I get the points on $\mathcal C$ to be the identity ${\bf o}$, together with $(0,0)$, $(1,0)$, $(2,1)$, $(2,4)$, $(3,2)$, $(3,3)$ and $(4,0)$.

To compose elements, say $(1,0)$ and $(2,1)$, I found the equation of the line through the two points and then looked for integer points on that line which, modulo five, also lie on $\mathcal C$. For example the line $y=x-1$ passes through $(1,0)$ and $(2,1)$, but also $(3,2)$. Reflecting in the $x$-axis and reducing modulo five gives $(1,0) \oplus (2,1) = (3,3)$.

I have two problems that are stopping me from completing the group table.

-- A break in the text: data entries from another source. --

(* ===== verification/Block.v ===== *)
(** * Blocks and their public data
    (core/models/src/node/block.rs, core/models/src/lib.rs,
     core/data_restore/src/rollup_ops.rs)

    A block is a list of executed operations; failed transactions are kept in
    it but publish nothing.  The block's public data is the concatenation of
    the operations' public data, padded with zeros, that is with noops, to the
    size of the block; the restore driver cuts it back into operations. *)

From S2P Require Import Prelude Bytes Params Externals Primitives Amounts Account Tx Operations.
Open Scope Z_scope.

Section Block.
  Context `{EX : External}.

Record ExecutedTx : Type := mkExecutedTx {
  et_tx : FranklinTx;
  et_success : bool;
  et_op : option FranklinOp;
  et_fail_reason : option string;
  et_block_index : option Z;
  et_created_at : Z;
}.

Record ExecutedPriorityOp : Type := mkExecutedPriorityOp {
  epo_priority_op : PriorityOp;
  epo_op : FranklinOp;
  epo_block_index : Z;
}.

Inductive ExecutedOperations : Type :=
| ExTx (tx : ExecutedTx)
| ExPriorityOp (op : ExecutedPriorityOp).

Definition get_executed_op (self : ExecutedOperations) : option FranklinOp :=
  match self with
  | ExTx exec_tx => et_op exec_tx
  | ExPriorityOp exec_op => Some (epo_op exec_op)
  end.

Definition ExecutedOperations_get_eth_public_data (self : ExecutedOperations) : outcome bytes :=
  match get_executed_op self with Some op => public_data op | None => Val [] end.

Definition get_eth_witness_bytes (self : ExecutedOperations) : option bytes :=
  (λ op, default [] (eth_witness op)) <$> get_executed_op self.

Record Block : Type := mkBlock {
  block_number : BlockNumber;
  new_root_hash : Fr;
  fee_account : AccountId;
  block_transactions : list ExecutedOperations;
  processed_priority_ops : Z * Z;
  block_chunks_size : nat;
}.

Definition Block_new (block_number : BlockNumber) (new_root_hash : Fr) (fee_account : AccountId)
    (block_transactions : list ExecutedOperations) (processed_priority_ops : Z * Z)
    (block_chunks_size : nat) : Block :=
  mkBlock block_number new_root_hash fee_account block_transactions processed_priority_ops
    block_chunks_size.

(** The executed operations of a block, in order. *)
Definition block_ops (self : Block) : list FranklinOp :=
  omap get_executed_op (block_transactions self).

Definition sum_chunks (ops : list FranklinOp) : nat := sum_list (FranklinOp_chunks <$> ops).

Definition chunks_used (self : Block) : nat := sum_chunks (block_ops self).

Fixpoint first_block_size (chunks_used : nat) (sizes : list nat) : option nat :=
  match sizes with
  | [] => None
  | block_size :: sizes =>
      if (chunks_used <=? block_size)%nat then Some block_size else first_block_size chunks_used sizes
  end.

Definition smallest_block_size_for_chunks (chunks_used : nat) (available_block_sizes : list nat) :
    outcome nat :=
  match first_block_size chunks_used available_block_sizes with
  | Some block_size => Val block_size
  | None =>
      match last available_block_sizes with
      | Some _ => Panic "Provided chunks amount cannot fit in one block"
      | None => Panic "called `Option::unwrap()` on a `None` value"
      end
  end.

Definition smallest_block_size (self : Block) (available_block_sizes : list nat) : outcome nat :=
  smallest_block_size_for_chunks (chunks_used self) available_block_sizes.

Definition new_from_availabe_block_sizes (block_number : BlockNumber) (new_root_hash : Fr)
    (fee_account : AccountId) (block_transactions : list ExecutedOperations)
    (processed_priority_ops : Z * Z) (available_block_chunks_sizes : list nat) : outcome Block :=
  let block := mkBlock block_number new_root_hash fee_account block_transactions
                 processed_priority_ops 0 in
  size ← smallest_block_size block available_block_chunks_sizes;
  Val (mkBlock block_number new_root_hash fee_account block_transactions processed_priority_ops size).

(** [PrimeFieldRepr::write_be]: the limbs, highest first, each big-endian. *)
Definition repr_write_be (limbs : list Z) : bytes := concat (to_be_bytes 8 <$> reverse limbs).
Definition fe_to_bytes (value : Fr) : bytes := repr_write_be (fr_repr value).
Definition get_eth_encoded_root (self : Block) : bytes := repr_write_be (fr_repr (new_root_hash self)).

(** [flat_map(FranklinOp::public_data)] *)
Fixpoint ops_public_data (ops : list FranklinOp) : outcome bytes :=
  match ops with
  | [] => Val []
  | op :: ops => data ← public_data op; rest ← ops_public_data ops; Val (data ++ rest)
  end.

Definition get_eth_public_data (self : Block) : outcome bytes :=
  executed_tx_pub_data ← ops_public_data (block_ops self);
  Val (vec_resize (block_chunks_size self * 8) 0 executed_tx_pub_data).

Definition get_eth_witness_data (self : Block) : bytes * list Z :=
  foldl (λ '(eth_witness_data, used_bytes) block_tx,
    match get_executed_op block_tx with
    | Some franklin_op =>
        match eth_witness franklin_op with
        | Some witness_bytes =>
            (eth_witness_data ++ witness_bytes, used_bytes ++ [Z.of_nat (length witness_bytes)])
        | None => (eth_witness_data, used_bytes)
        end
    | None => (eth_witness_data, used_bytes)
    end) ([], []) (block_transactions self).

  1. In the case $\mathcal C/\mathbb R$, to compose an element with itself, say $P \oplus P$, we find the tangent line to $\mathcal C$ at $P$ and then find the intersection of this line with $\mathcal C$. But how do we compose elements with themselves in my case? What is the tangent line to $\mathcal C/\mathbb F_5$? These points are coloured peach on my group table. (I managed to fill in two peach boxes with simple properties of groups, but without the other entries I wouldn't have known how to find these.)

  2. When trying to compose $(0,0)$ with other points, I can't seem to find a third point of the line for most points. These are marked as ? in my group table.

EDIT: My updated group table thanks to Jyrki Lahtonen (original table below).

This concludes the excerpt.